Many of his literary friends lost their lives, and Hemingway started to miss them. In 1939, Yeats and Ford Madox Ford, Scott Fitzgerald in 1940, Sherwood Anderson and James Joyce in 1941, Gertrude Stein in 1946 and Max Perkins, one of his longest friends in 1947.
His drinking problems were getting worse and worse with each passing year. His heavy drinking, combined with injuries, caused the author to suffer headaches, and have weight problems and diabetes.
But one of the biggest concerns is definitely the genetic disease, called Hemochromatosis, an inability to metabolize iron. The result is physical and mental deterioration, and when his father committed suicide, Ernest was devastated. Suicide was huge aspect of Hemingway’s family tree, as his sister Ursula and his brother Leicester also committed suicide in addition to his father.
Hemingway the Perfect Person
For the outside world, the writer was idealized as someone perfect, someone who has achieved everything. Hemingway was perceived as the perfect synthesis and balance of brain and brawn. His thirst for adventure drove, as he could be seen in the front line of a water buffalo for example. Hemingway was the finest writer of his time, and offered a refreshing style in a time when Victorian prose was everywhere. Ernest appealed the public with clean simplicity, and a genuine care for everyone around him.
One thing that best describes the condition in which Ernest Hemingway was during his last years is his letters with Gianfranco Ivancich, a good friend of the writer. The 15 letters were unveiled by the John F. Kennedy Presidential Library, and they show the personal connection between the two that lasted until Hemingway’s suicide in 1961. Here are some excerpts from those letters:
– Certainly missed you. Miss Uncle Willie. Have had to shoot people but never anyone I knew and loved for eleven years. Nor anyone that purred with two broken legs. I still had the rifle and I explained to them they had come at a bad time and to please understand and go away. But the rich Cadillac psycho said, ‘We have come at a most interesting time. Just in time to see the great Hemingway cry because he has to kill a cat (1953)
– It was much better weather than last year and there were many more fish. We caught an average of 20 good fish a day; many beautiful big yellow tails and pargos. Not as many groupers (cherna) as last year. I trained hard and got in fine shape; no belly and indio tostado color. Mary was in wonderful shape too and very happy. She caught the most fish and that made her even happier. Fishing in the Tin Kid is certainly lots of exercise. I always think of you and the big marlin of last year (April 1953)

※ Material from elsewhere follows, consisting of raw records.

(* ===== verification/PageTable.v ===== *)
(** * Page-table invariant and the theorems about kernel/vm.c's mapping code

    A ghost map [T : gmap Z nat] gives every page-table page its Sv39 level (a
    root is at level 2).  [pt_wf] says that the valid entries of a page at level
    [l+1] point to distinct pages of level [l].  [pt_leaf] is the abstract page
    table: the PTE that translates a virtual address, 0 when there is none. *)
From stdpp Require Import base gmap list numbers strings.
From Stdlib Require Import ZArith Lia.
From S2P Require Import Prelude Riscv Mem Kalloc Vm.
Open Scope Z_scope.

Definition pte (m : mem) (p i : Z) : Z := load64 m (p + 8 * i).

Fixpoint pt_leaf (m : mem) (p va : Z) (level : nat) : Z :=
  match level with
  | O => pte m p (PX 0 va)
  | S l =>
      let v := pte m p (PX (Z.of_nat level) va) in
      if has v PTE_V then pt_leaf m (PTE2PA v) va l else 0
  end.

(** The page of level 0 in which the entry for [va] sits. *)
Fixpoint pt_walk (m : mem) (p va : Z) (level : nat) : option Z :=
  match level with
  | O => Some p
  | S l =>
      let v := pte m p (PX (Z.of_nat level) va) in
      if has v PTE_V then pt_walk m (PTE2PA v) va l else None
  end.

Lemma pt_leaf_walk m p va l :
  pt_leaf m p va l =
  match pt_walk m p va l with Some t => pte m t (PX 0 va) | None => 0 end.
Proof. revert p; induction l as [|l IH]; intros p; cbn; [done|]. by case_bool. Qed.

Section PageTable.
Context {L : Linker} {LOk : LinkerOk L}.
Implicit Types (T : gmap Z nat).

(** An interior entry points to a page of the next level. *)
Definition slot_ok (m : mem) T (p : Z) (l : nat) (i : Z) : Prop :=
  has (pte m p i) PTE_V = true ->
  PTE_FLAGS (pte m p i) = PTE_V /\ T !! PTE2PA (pte m p i) = Some l.

(** [X] is a set of entries the invariant says nothing about: entries whose
    subtree is being torn down. *)
Record pt_wf_ex (m : mem) T (X : gset (Z * Z)) : Prop := {
  pw_pages : forall p l, T !! p = Some l -> page_ok p;
  pw_child : forall p l i,
    T !! p = Some (S l) -> 0 <= i < 512 -> (p, i) ∉ X -> slot_ok m T p l i;
  pw_inj : forall p l i p' l' i',
    T !! p = Some (S l) -> T !! p' = Some (S l') ->
    0 <= i < 512 -> 0 <= i' < 512 -> (p, i) ∉ X -> (p', i') ∉ X ->
    has (pte m p i) PTE_V = true -> has (pte m p' i') PTE_V = true ->
    PTE2PA (pte m p i) = PTE2PA (pte m p' i') -> p = p' /\ i = i'
}.

Abbreviation pt_wf m T := (pt_wf_ex m T ∅).

Lemma pt_child m T p l i :
  pt_wf m T -> T !! p = Some (S l) -> 0 <= i < 512 -> has (pte m p i) PTE_V = true ->
  T !! PTE2PA (pte m p i) = Some l.
Proof. intros Hwf Hp Hi V. by apply (pw_child _ _ _ Hwf p l i Hp Hi (not_elem_of_empty _)). Qed.

Lemma pt_inj m T p l i p' l' i' :
  pt_wf m T -> T !! p = Some (S l) -> T !! p' = Some (S l') ->
  0 <= i < 512 -> 0 <= i' < 512 ->
  has (pte m p i) PTE_V = true -> has (pte m p' i') PTE_V = true ->
  PTE2PA (pte m p i) = PTE2PA (pte m p' i') -> p = p' /\ i = i'.
Proof.
  intros Hwf Hp Hp' Hi Hi'.
  by apply (pw_inj _ _ _ Hwf p l i p' l' i'); try apply not_elem_of_empty.
Qed.

(** The allocator and the page tables together. *)
Record vm_inv_ex (s : kmem_st) (free : list Z) T (X : gset (Z * Z)) : Prop := {
  vi_kalloc : kalloc_inv s free;
  vi_wf : pt_wf_ex (kmem s) T X;
  vi_free : forall p, p ∈ free -> T !! p = None
}.

Abbreviation vm_inv s free T := (vm_inv_ex s free T ∅).

(** Memory outside the pages of [T] is unchanged. *)
Definition frame T (m m' : mem) : Prop :=
  forall x, (forall p l, T !! p = Some l -> ~ (p <= x < p + PGSIZE)) -> load8 m' x = load8 m x.

(** ** Entries and pages *)

Lemma slot_in_page i : 0 <= i < 512 -> 0 <= 8 * i /\ 8 * i + 8 <= PGSIZE.
Proof. unfold PGSIZE. lia. Qed.

Lemma pte_only_page p q m m' i :
  only_page p m m' -> page_ok p -> page_ok q -> p <> q -> 0 <= i < 512 ->
  pte m' q i = pte m q i.
Proof.
  intros H Hp Hq Hne Hi. apply (only_page_load64 p); [done|].
  destruct (aligned_disjoint p q (proj1 Hp) (proj1 Hq) Hne); unfold PGSIZE in *; lia.
Qed.

Lemma pte_store_eq m p i v : in_range 64 v -> pte (store64 m (p + 8 * i) v) p i = v.
Proof. apply load64_store64_eq. Qed.

Lemma pte_store_ne m p i q j v :
  page_ok p -> page_ok q -> 0 <= i < 512 -> 0 <= j < 512 -> (p, i) <> (q, j) ->
  pte (store64 m (p + 8 * i) v) q j = pte m q j.
Proof.
  intros Hp Hq Hi Hj Hne. destruct (decide (p = q)) as [->|Hpq].
  - apply load64_store64_ne. assert (i <> j) by congruence. lia.
  - apply (pte_only_page p); auto. by apply store64_only_page; apply slot_in_page.
Qed.

Lemma pte_memset0 m p i :
  0 <= i < 512 -> pte (CString.memset m p 0 PGSIZE) p i = 0.
Proof.
  intros Hi. unfold pte.
  rewrite (load64_ext _ (∅ : mem)).
  { by vm_compute. }
  intros x Hx. rewrite CStringFacts.load8_memset by done. unfold PGSIZE.
  destruct (Z.leb_spec p x), (Z.ltb_spec x (p + 4096)); cbn; try lia. done.
Qed.

(** ** Walking without allocation *)

Lemma walk_loop_noalloc p va l s :
  walk_loop p va false l s =
  Ok (match pt_walk (kmem s) p va l with Some t => t + 8 * PX 0 va | None => 0 end) s.
Proof.
  revert p; induction l as [|l IH]; intros p; [done|].
  cbn [walk_loop pt_walk]. unfold rd64, gets, bind. fold (pte (kmem s) p (PX (Z.of_nat (S l)) va)).
  case_bool; [apply IH | done].
Qed.

Lemma walk_noalloc p va s :
  va < MAXVA ->
  walk p va false s =
  Ok (match pt_walk (kmem s) p va 2 with Some t => t + 8 * PX 0 va | None => 0 end) s.
Proof.
  intros. unfold walk. destruct (Z.leb_spec MAXVA va); [lia|]. apply walk_loop_noalloc.
Qed.

Lemma pt_walk_level m T p va l t :
  pt_wf m T -> T !! p = Some l -> pt_walk m p va l = Some t -> T !! t = Some O.
Proof.
  intros Hwf. revert p; induction l as [|l IH]; intros p Hp; cbn [pt_walk]; [congruence|].
  case_bool; [|done]. apply IH.
  eauto using pt_child, PX_bound.
Qed.

(** Two walks that reach the same page took the same path. *)
Lemma pt_walk_inj m T p p' va va' l t :
  pt_wf m T -> T !! p = Some l -> T !! p' = Some l ->
  pt_walk m p va l = Some t -> pt_walk m p' va' l = Some t ->
  p = p' /\ forall k, 0 < k <= Z.of_nat l -> PX k va = PX k va'.
Proof.
  intros Hwf. revert p p'; induction l as [|l IH]; intros p p' Hp Hp'; cbn [pt_walk].
  - intros [= ->] [= ->]. split; [done | lia].
  - destruct (has (pte m p _) PTE_V) eqn:V; [|done].
    destruct (has (pte m p' _) PTE_V) eqn:V'; [|done]. intros W W'.
    pose proof (pt_child _ _ _ _ _ Hwf Hp (PX_bound _ va) V) as C.
    pose proof (pt_child _ _ _ _ _ Hwf Hp' (PX_bound _ va') V') as C'.
    destruct (IH _ _ C C' W W') as [E Hk].
    destruct (pt_inj _ _ _ _ _ _ _ _ Hwf Hp Hp' (PX_bound _ _) (PX_bound _ _) V V' E)
      as [-> Ei].
    split; [done|]. intros k Hk'. destruct (decide (k = Z.of_nat (S l))) as [->|]; [done|].
    apply Hk. lia.
Qed.

(** ** Writing the entry of a level-0 page *)

Lemma pt_walk_store_leaf m T t i v p va l :
  pt_wf m T -> T !! t = Some O -> 0 <= i < 512 -> T !! p = Some l ->
  pt_walk (store64 m (t + 8 * i) v) p va l = pt_walk m p va l.
Proof.
  intros Hwf Ht Hi. revert p; induction l as [|l IH]; intros p Hp; cbn [pt_walk]; [done|].
  rewrite pte_store_ne; eauto using pw_pages, PX_bound.
  - case_bool; [|done]. apply IH. eauto using pt_child, PX_bound.
  - intros [= -> ->]. congruence.
Qed.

– We miss you very much and it is lonesome to have somebody around as you were and have them like a brother and have them go away. Now I have no brother and no good drinking friend nor hard-working banana grower. Everybody remembers you with so much affection and sends very best wishes (1956)
– I wish I could write you good letters the way you do. Maybe it is because I write myself out in the other writing (1958)
– I have worked terribly hard – written over 100,000 words since the end of January and every day when finish too tired to write letters. Have the first draft of this about the bulls that comes after Death in the Afternoon done now (1960).